Recorded data:

- - -

(** One iteration of [Engine::advance]. *)
Definition advance_step : M (option RunStatus) :=
  _ ← check_context;
  e ← self;
  match phase e with
  | Start =>
      _ ← try_error (validate_history_pairs (history (run_result e)));
      _ ← checkpoint BStarted None;
      _ ← emit (Started (agent_name (agents (agent e))));
      _ ← modify (set_phase ModelPhase);
      mret None
  | ModelPhase => _ ← model_turn; mret None
  | Tools => tool_phase
  | Finalize =>
      match final_output (run_result e) with
      | None => raise InvalidInput "missing durable final candidate"
      | Some candidate =>
          _ ← modify (set_final_output None);
          _ ← finish_candidate candidate;
          _ ← checkpoint ModelCompleted None;
          mret None
      end
  | Finish => mret (Some RunCompleted)
  end.
(** [None] when the fuel runs out; see [advance_fuel]. *)
Fixpoint advance (fuel : nat) (s : St) : option (result Failure RunStatus * St) :=
  match fuel with
  | O => None
  | S fuel =>
      match advance_step s with
      | (Ok None, s) => advance fuel s
      | (Ok (Some status), s) => Some (Ok status, s)
      | (Err f, s) => Some (Err f, s)
      end
  end.

(** A finished or paused run, or a failed one with what it had done. *)
Inductive RunOutcome :=
| Outcome (result : RunResult Value) (spills : list string) (continuation : option Engine)
| RunError (error : Error) (partial : RunResult Value) (spills : list string).

(** The rest of [drive] after [advance]. *)
Definition conclude (status : RunStatus) : M RunStatus :=
  _ ← publish_committed;
  _ ← modify (set_status status);
  _ ← checkpoint (if bool_decide (status = RunPaused) then BPaused else BCompleted) None;
  e ← self;
  _ ← emit (Finished (run_result e));
  mret status.
(** [Engine::fail] *)
Definition fail_run (f : Failure) (s : St) : RunOutcome * St :=
  let '(_, s) := modify (set_final_output None ∘ set_status RunIncomplete) s in
  let '(_, s) := emit (Failed (info f)) s in
  (RunError (info f) (run_result (engine s)) (spills (engine s)), s).
Definition settle_run (r : result Failure RunStatus) (s : St) : RunOutcome * St :=
  match (match r with Ok status => conclude status s | Err f => (Err f, s) end) with
  | (Ok RunPaused, s) =>
      let '(_, s) := modify (set_sender false) s in
      (Outcome (run_result (engine s)) (spills (engine s)) (Some (engine s)), s)
  | (Ok _, s) => (Outcome (run_result (engine s)) (spills (engine s)) None, s)
  | (Err f, s) => fail_run f s
  end.
Definition drive (fuel : nat) (s : St) : option (RunOutcome * St) :=
  match advance fuel s with
  | Some (r, s) => Some (settle_run r s)
  | None => None
  end.

(** ** [validate_agent]

    The agents already seen are not visited again; the recursion is over the
    agents, whose number is the fuel that is enough (see [validate_agent_total]). *)
Fixpoint check_names (names : gset string) (l : list ToolDefinition) : result Error unit :=
  match l with
  | [] => Ok tt
  | d :: l =>
      if bool_decide (tool_name d ∈ names)
      then Err (mkError InvalidInput ("duplicate tool or handoff: " +:+ tool_name d))
      else
        _ ← compile_schema out (input_schema d);
        check_names ({[tool_name d]} ∪ names) l
  end.
Definition agent_definitions (a : AgentConfig) : list ToolDefinition :=
  (definition <$> agent_tools a) ++ (handoff_definition <$> handoffs a).
Definition check_agent (a : AgentConfig) : result Error unit :=
  _ ← check_names ∅ (agent_definitions a);
  match agent_schema a with
  | Some schema => _ ← compile_schema out schema; Ok tt
  | None => Ok tt
  end.
Fixpoint validate_each (visit : N → gset N → option (result Error (gset N))) (l : list N)
    (seen : gset N) : option (result Error (gset N)) :=
  match l with
  | [] => Some (Ok seen)
  | a :: l =>
      match visit a seen with
      | Some (Ok seen) => validate_each visit l seen
      | r => r
      end
  end.
Fixpoint validate_agent (fuel : nat) (a : N) (seen : gset N) : option (result Error (gset N)) :=
  match fuel with
  | O => None
  | S fuel =>
      if bool_decide (a ∈ seen) then Some (Ok seen)
      else match check_agent (agents a) with
           | Ok _ => validate_each (validate_agent fuel) (target <$> handoffs (agents a))
                       ({[a]} ∪ seen)
           | Err e => Some (Err e)
           end
  end.

(** ** Starting and resuming ([Runner::engine], [Continuation]) *)

Definition new_engine (initial : N) (request : RunRequest Value) (streaming sender : bool)
    : Engine :=
  mkEngine initial (run_policy request) Start [] ∅ ∅ [] [] empty_journal false None 0 false 0
    0 0 0 default_calibration ∅ f64_zero false None streaming sender [] ∅
    (mkRunResult RunIncomplete None [] (run_input request) [] no_usage []
       (Some (agent_name (agents initial)))).

Definition decisions_error : Error :=
  mkError InvalidInput
    "resume decisions must match every pending approval by call ID exactly once".
(** [Continuation::prepare_batch] *)
Definition prepare_batch (e : Engine) (decisions : list (string * ApprovalDecision))
    : result Error Engine :=
  let pending : list string := (call_id ∘ requested_call) <$> pending_approvals (run_result e) in
  if negb (length decisions =? length pending)%nat
     || negb (bool_decide (NoDup (fst <$> decisions)))
     || negb (forallb (λ d, is_one_of d.1 pending) decisions)
  then Err decisions_error
  else Ok (set_status RunIncomplete (set_tools_prepared false
             (set_approvals (list_to_map decisions) (set_streaming false e)))).
(** [Continuation::prepare] *)
Definition prepare (e : Engine) (decision : option ApprovalDecision) : result Error Engine :=
  match pending_approvals (run_result e), decision with
  | [], None => prepare_batch e []
  | [request], Some decision => prepare_batch e [(call_id (requested_call request), decision)]
  | _, _ => Err decisions_error
  end.
(** The decisions a caller supplied, recorded as such. *)
Definition resume_batch (fuel : nat) (decisions : list (string * ApprovalDecision)) (s : St)
    : option (RunOutcome * St) :=
  match prepare_batch (engine s) decisions with
  | Err error =>
      let e := set_status RunIncomplete (engine s) in
      Some (RunError error (run_result e) (spills e), mkSt e (world s) (trace s))
  | Ok e =>
      drive fuel (mkSt e (world s)
        (trace s ++ ((λ d, Resumed d.1 d.2) <$> decisions)))
  end.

- - -

WHAT YOU WILL DO: From the records above, reproduce exactly the lines from the one with "Definition prepare (e" to the one with "(** The decisions", both included, and no others.

ANSWER BOX:
Definition prepare (e : Engine) (decision : option ApprovalDecision) : result Error Engine :=
  match pending_approvals (run_result e), decision with
  | [], None => prepare_batch e []
  | [request], Some decision => prepare_batch e [(call_id (requested_call request), decision)]
  | _, _ => Err decisions_error
  end.
(** The decisions a caller supplied, recorded as such. *)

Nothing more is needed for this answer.